Pierre Sonveaux rappelle que chez les patients souffrant d’un cancer avancé métastatique, environ un million de cellules cancéreuses par gramme de tumeur accèdent chaque jour à la circulation sanguine. Elles ont alors le statut de cellules tumorales circulantes (CTCs). Leur migration au départ de la tumeur primaire est truffée d’embûches, puisqu’elles sont appelées à franchir plusieurs obstacles au cours de leur cheminement. En effet, elles doivent quitter la tumeur primitive, traverser la paroi des vaisseaux afin d’être véhiculées par la circulation sanguine ou lymphatique tout en subissant les attaques du système immunitaire, la retraverser pour migrer vers leur lieu de destination et, enfin, pénétrer dans l’organe où elles vont s’installer. Un véritable parcours du combattant. Une infime minorité (0,01%) des CTCs, les progéniteurs métastatiques, peuvent arriver à bon port grâce aux propriétés particulières qui les rendent capables de coloniser un organe distant.

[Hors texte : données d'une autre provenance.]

Lemma Apply_ok event r : reducer_ok r -> reducer_ok (Apply json sha256 clock event r).
Proof.
  intros H. destruct event as [connection| |incoming|threadIDs|snapshot| |limits|]; cbn [Apply]; try done.
  - unfold connect. destruct H as [Hp Ht Hq Hc]. destruct (negb _ && negb _); split; cbn; try done.
  - unfold disconnect. destruct H as [Hp Ht Hq Hc]. split; cbn; try done.
    intros id t (t' & <- & Hl)%lookup_fmap_Some. exact (Ht id t' Hl).
  - destruct (in_Kind incoming); [|by apply applyServerRequest_ok]. unfold applyNotification, applyRateLimitsUpdate.
    repeat match goal with |- reducer_ok (if ?b then _ else _) => destruct b end; try done;
      first [by apply applyServerRequestResolved_ok|by apply applyThreadStatus_ok|by apply applyPlanUpdate_ok|by apply applyTurnStarted_ok
            |by apply applyTurnCompleted_ok|by apply applyItemStarted_ok|by apply applyItemCompleted_ok|idtac].
    destruct (decodeRateLimits json _) as [limits|]; [|done]. destruct (_ && _); [done|]. by apply applyRateLimits_ok.
  - by destruct (reconcileThreads_ok threadIDs r H); split.
  - by apply applyThreadSnapshot_ok.
  - destruct limits as [limits|]; [|done]. destruct (qo_Enabled _); [|done]. by apply applyRateLimits_ok.
Qed.
End Clock.

Lemma worker_reducer_ok config now : reducer_ok (worker_reducer config now).
Proof.
  split; cbn; try done. split; [|apply codexMarkSource_canonical]. by split; split; vm_compute.
Qed.

Lemma set_pinned_ok threadID r : reducer_ok r -> reducer_ok (set_pinned threadID r).
Proof. by intros []; split. Qed.

Lemma reducer_reached_ok config r : reducer_reached config r -> reducer_ok r.
Proof.
  induction 1 as [now|r r' _ IH Hs]; [apply worker_reducer_ok|]. destruct Hs as [clock event Hclock|threadID|threadID|].
  - by apply Apply_ok.
  - unfold PinThread. destruct (negb _); [done|]. destruct (r_threads r !! threadID) as [t|]; [|done]. destruct (is_active t); [|done].
    by apply set_pinned_ok.
  - by apply set_pinned_ok.
  - by apply set_pinned_ok.
Qed.
End Invariant.
Lemma activate_ok s : session_ok s -> exists effect refresh s', activate s = Some (effect, refresh, s') /\ session_ok s'.
Proof.
  intros Hs. unfold activate. destruct (asked s) as [questions|] eqn:Hq.
  - destruct (so_asking _ Hs _ Hq) as [Hask _]. destruct (asked_ok _ _ Hs Hq) as [Hqs _].
    destruct (is_review s) eqn:Hrev.
    { destruct (responseEffect_ok s Hs) as [effect He]; [left; congruence|]. rewrite He. cbn. eauto. }
    destruct Hask as [(question & Hat & Hc) Hr Han Hoff]. rewrite Hat. cbn. destruct (at_index_Some _ _ Hc) as [option Ho]. rewrite Ho. cbn.
    destruct (ro_AnswerInCodex option) eqn:Hcodex; [eauto|].
    assert (Han' : forall i q, questions !! i = Some q -> Z.of_nat i < is_questionIndex s + 1 ->
      is_Some (<[tq_ID question := ro_Label option]> (is_answers s) !! tq_ID q)).
    { intros i q Hi Hlt. apply lookup_insert_is_Some'. destruct (decide (Z.of_nat i = is_questionIndex s)) as [He|He].
      - left. rewrite <- He, at_index_nat in Hat. congruence.
      - right. apply (Han i q Hi). right. lia. }
    assert (Hoff' : forall id label, <[tq_ID question := ro_Label option]> (is_answers s) !! id = Some label ->
      exists q, q ∈ questions /\ tq_ID q = id /\ offered q label).
    { intros id label [[<- <-] | [_ Hl]]%lookup_insert_Some; [|by apply Hoff]. exists question.
      split; [by apply (at_index_in _ _ _ Hat)|]. split; [done|]. exists option. split; [by apply (at_index_in _ _ _ Ho)|done]. }
    destruct (Z.ltb_spec (is_questionIndex s) (Z.of_nat (length questions) - 1)) as [Hlast|Hlast].
    + eexists _, _, _. split; [reflexivity|]. apply (move_ok (is_questionIndex s + 1) _ s _ questions); [done|done| |done|done].
      apply at_index_inv in Hat as [Hb _]. apply at_index_Some. lia.
    + eexists _, _, _. split; [reflexivity|]. apply question_position_ok; [done|]. intros questions' Hq'. assert (questions' = questions) as -> by congruence.
      split; cbn; [eauto| | |done].
      * intros _. apply at_index_inv in Hat as [Hb _]. lia.
      * intros i q Hi _. apply (Han' i q Hi). apply lookup_lt_Some in Hi. lia.
  - destruct (is_actions s) as [|action actions] eqn:Ha; [eauto|].
    assert (Hidx : 0 <= is_actionIndex s < Z.of_nat (length (is_actions s))) by (pose proof (so_action _ Hs) as H; rewrite Ha in H |- *; done).
    destruct (is_staged s); cbn [negb].
    + destruct (is_threadID s =s EmptyString); cbn [negb]; [|eauto]. destruct (responseEffect_ok s Hs) as [effect He]; [right; by rewrite Ha|].
      rewrite He. cbn. eauto.
    + eexists _, _, _. split; [reflexivity|]. apply set_action_ok; [done|done|by rewrite Ha|done].
Qed.
(* ===== verification/CodexClaims.v ===== *)
(** * What the Codex plugin publishes

    Every card of a reducer that is reached makes an observation that the daemon accepts,
    and a publication of the cards succeeds; which needs a clock that is past the zero time,
    identifiers that do not collide, and windows with different labels. *)

From Stdlib Require Import ZArith Lia ZifyBool.
From S2P Require Import Prelude GoStrings GoTime GoJson Identifier GoEncoding Protocol ProtocolSession JsonText GoText CodexUsage CodexReducer CodexCards CodexScenes Actions CodexPublisher CodexInteraction CodexInvariant CodexSessions.

Definition codex_channels : list string :=
  [ChannelAttention; ChannelGuidance; ChannelOutcome; ChannelActivity; ChannelProgress; ChannelOverview; ChannelConnection;
   ChannelDetail; ChannelQuotaSummary; ChannelQuotaPressure].

(** A card whose observation is valid at [now]. *)
Record valid_card (now : Time) (card : Card) : Prop := {
  vd_channel : cd_Channel card ∈ codex_channels;
  vd_key : ValidIdentifier (cd_Key card);
  vd_disposition : cd_Disposition card ∈ [DispositionSnapshot; DispositionNotable; DispositionActionable];
  vd_impact : cd_Impact card ∈ [ImpactLow; ImpactNormal; ImpactNotable; ImpactCritical];
  vd_reason : reasonCodePattern (cd_ReasonCode card) = true;
  vd_observed : IsZero (cd_ObservedAt card) = false;
  vd_until : After (cd_ValidUntil card) now = true;
  vd_scene : shown_well card;
}.

Lemma channels_valid channel : channel ∈ codex_channels -> ValidIdentifier channel /\ no_nul channel.
Proof.
  assert (H : Forall (fun channel => Validate EmptyString channel = None /\ no_nul channel) codex_channels).
  { apply (bool_decide_unpack _). by vm_compute. }
  intros Hin. rewrite Forall_forall in H. destruct (H _ Hin) as [Hv Hn]. split; [by apply Validate_None in Hv|done].
Qed.

Lemma valid_card_publishable now card : valid_card now card -> publishable_card card.
Proof.
  intros H. split; [by apply channels_valid, H|]. intros He. pose proof (vd_disposition _ _ H) as Hd. rewrite He in Hd.
  revert Hd. apply (bool_decide_unpack _). by vm_compute.
Qed.
Variable JSON_parse : jsstring -> option JSON.

Lemma frames_in_app (b t : jsstring) :
  frames_in JSON_parse (b ++ t)
  = frames_in JSON_parse b
    ++ frames_in JSON_parse (rest_of JSON_parse b ++ t).
Proof.
  pose proof (pump_app JSON_parse collect b t []) as P.
  rewrite (pump_collect JSON_parse (b ++ t) []) in P.
  rewrite (pump_collect JSON_parse b []) in P.
  rewrite (pump_collect JSON_parse (rest_of JSON_parse b ++ t)) in P.
  injection P as P _. exact P.
Qed.

Lemma frames_in_idle (t : jsstring) :
  indexOf t SEP = None -> frames_in JSON_parse t = [].
Proof. intros H. rewrite frames_in_step, H. reflexivity. Qed.

Lemma decoded_frames_text (chunks : list (list byte)) :
  decoded_frames JSON_parse chunks
  = frames_in JSON_parse (stream_text chunks).
Proof.
  unfold decoded_frames, frames_from.
  rewrite read_loop_concat by reflexivity. fold (frames_from JSON_parse
    [concat chunks] new_TextDecoder []).
  rewrite frames_from_cons. unfold frames_from. cbn [read_loop snd app].
  rewrite app_nil_r. reflexivity.
Qed.

(** The frames of a stream are those of its text, and a last block
    that no blank line closes is not among them: when the stream ends,
    what the buffer still holds is given up, not flushed. *)
Theorem unterminated_block_is_dropped (chunks : list (list byte))
    (head tail : jsstring) :
  stream_text chunks = head ++ tail ->
  rest_of JSON_parse head = [] ->
  indexOf tail SEP = None ->
  decoded_frames JSON_parse chunks = frames_in JSON_parse head.
Proof.
  intros T R I. rewrite decoded_frames_text, T, frames_in_app, R.
  cbn [app]. rewrite (frames_in_idle _ I). apply app_nil_r.
Qed.

Lemma decode_ascii (bs : list byte) (d : TextDecoder) :
  bytes_needed d = 0 ->
  Forall (fun b => byte_value b < 128) bs ->
  snd (decode d bs) = map byte_value bs.
Proof.
  intros N H. revert d N. induction H as [|b bs Hb _ IH]; intros d N.
  - reflexivity.
  - cbn [decode map]. unfold decode_byte, utf8_byte. rewrite N.
    cbn [Z.eqb]. unfold lead_byte.
    assert (L : (byte_value b <=? 127) = true) by (apply Z.leb_le; lia).
    rewrite L. cbn [emit_scalars]. unfold emit_scalar.
    assert (B : (byte_value b =? 65279) = false) by (apply Z.eqb_neq; lia).
    rewrite B, andb_false_r. cbn [app flat_map]. unfold utf16.
    assert (U : (byte_value b <? 65536) = true) by (apply Z.ltb_lt; lia).
    rewrite U. cbn [app].
    match goal with |- snd (let (d2, s2) := decode ?d1 bs in _) = _ =>
      specialize (IH d1 N); destruct (decode d1 bs) as [d2 s2] end.
    cbn [snd] in *. rewrite IH. reflexivity.
Qed.

(** A stream of ASCII bytes is read as the text of the same character
    codes, however it is cut into chunks. *)
Theorem ascii_stream_read_verbatim (chunks : list (list byte)) :
  Forall (fun b => byte_value b < 128) (concat chunks) ->
  stream_text chunks = map byte_value (concat chunks)
  /\ decoded_frames JSON_parse chunks
     = frames_in JSON_parse (map byte_value (concat chunks)).
Proof.
  intros H.
  assert (T : stream_text chunks = map byte_value (concat chunks))
    by (apply decode_ascii; [reflexivity | exact H]).
  split; [exact T|]. rewrite decoded_frames_text, T. reflexivity.
Qed.
(* ===== verification/_CoqProject ===== *)
-Q . S2P
Prelude.v
GoLib.v
Index.v
SessionCtx.v
Permissions.v
Policy.v
Registry.v
RegistryProps.v
Mutation.v
Execution.v
Bridge.v
BridgeProps.v
BridgeTheorems.v
Surface.v
SurfaceProps.v
SurfaceTheorems.v
SurfaceCalls.v
Confirmation.v
ConfirmationProps.v
SessionScopes.v
SessionScopesProps.v
SessionCoordinator.v
SessionCoordinatorProps.v
SessionCoordinatorRuns.v
LifecycleLock.v
LifecycleLockProps.v
ResourceTable.v
ResourceTableProps.v
ResourceTableTheorems.v
Background.v
BackgroundProps.v
Encoding.v
Lease.v
LeaseProps.v
Json.v
JsonProps.v
JsonText.v
JsonPrint.v
CanonicalJson.v
CanonicalSize.v
CanonicalTheorems.v
Ipc.v
IpcProps.v
SemanticIpc.v
SemanticIpcProps.v
Secrets.v
SecretsProps.v
Observability.v
ObservabilityProps.v
AuditDetails.v
AuditJournal.v
AuditJournalProps.v
SecurityMutation.v
Manager.v
ManagerProps.v
ManagerRevoke.v
ManagerCalls.v
WebSocket.v
NetIP.v
Connectivity.v
ConnectivityProps.v
ConnectivityGrants.v
UdpLimiter.v
UdpLimiterProps.v
JsonNumbers.v
Redaction.v
Admission.v
BoundedRead.v
ConnectionStore.v
ConnectionAuthority.v
ConnectionRuns.v
Paths.v
Manifest.v
ManifestChecks.v
Presentation.v
ManifestValidate.v
ManifestProps.v
PresentationProps.v
IntervalStore.v
IntervalHost.v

On sait par ailleurs de longue date, comme précédemment évoqué, que les cancers ne métastasent pas au hasard. Selon leur type, les cellules progénitrices métastatiques ont une prédilection pour des organes bien déterminés. En se basant sur la théorie de la «graine et du sol» proposée dès 1889 dans The Lancet par le chirurgien britannique Stephen Paget, l’apparition de métastases dépendrait strictement de l’adéquation entre les besoins d’une cellule progénitrice métastatique donnée, qui serait la «graine», et les ressources que peut fournir un organe donné, assimilable au «sol». Ainsi, par exemple, un besoin de glucose ou de lipides auquel le progéniteur métastatique serait confronté dans la tumeur primaire pourrait le conduire à s’établir préférentiellement dans le cerveau, tandis qu’une carence en oxygène pourrait l’amener à s’implanter dans le poumon.

La question est alors: comment l’organotropisme (6) est-il piloté ? Comment, une fois dans le torrent sanguin, les progéniteurs métastatiques sont-ils à même de s’arrêter au niveau du site secondaire qui satisfera leurs besoins ? C’est là que sont intervenus de nouveau les chercheurs de l’UCLouvain: ils suggèrent l’existence d’une seconde classe de senseurs qui informeraient la cellule qu’elle traverse un organe propice à sa survie et à son développement. Il y aurait donc des senseurs environnementaux favorisant le départ de la tumeur primaire et d’autres responsables de l’arrêt des progéniteurs métastatiques arrivés à destination.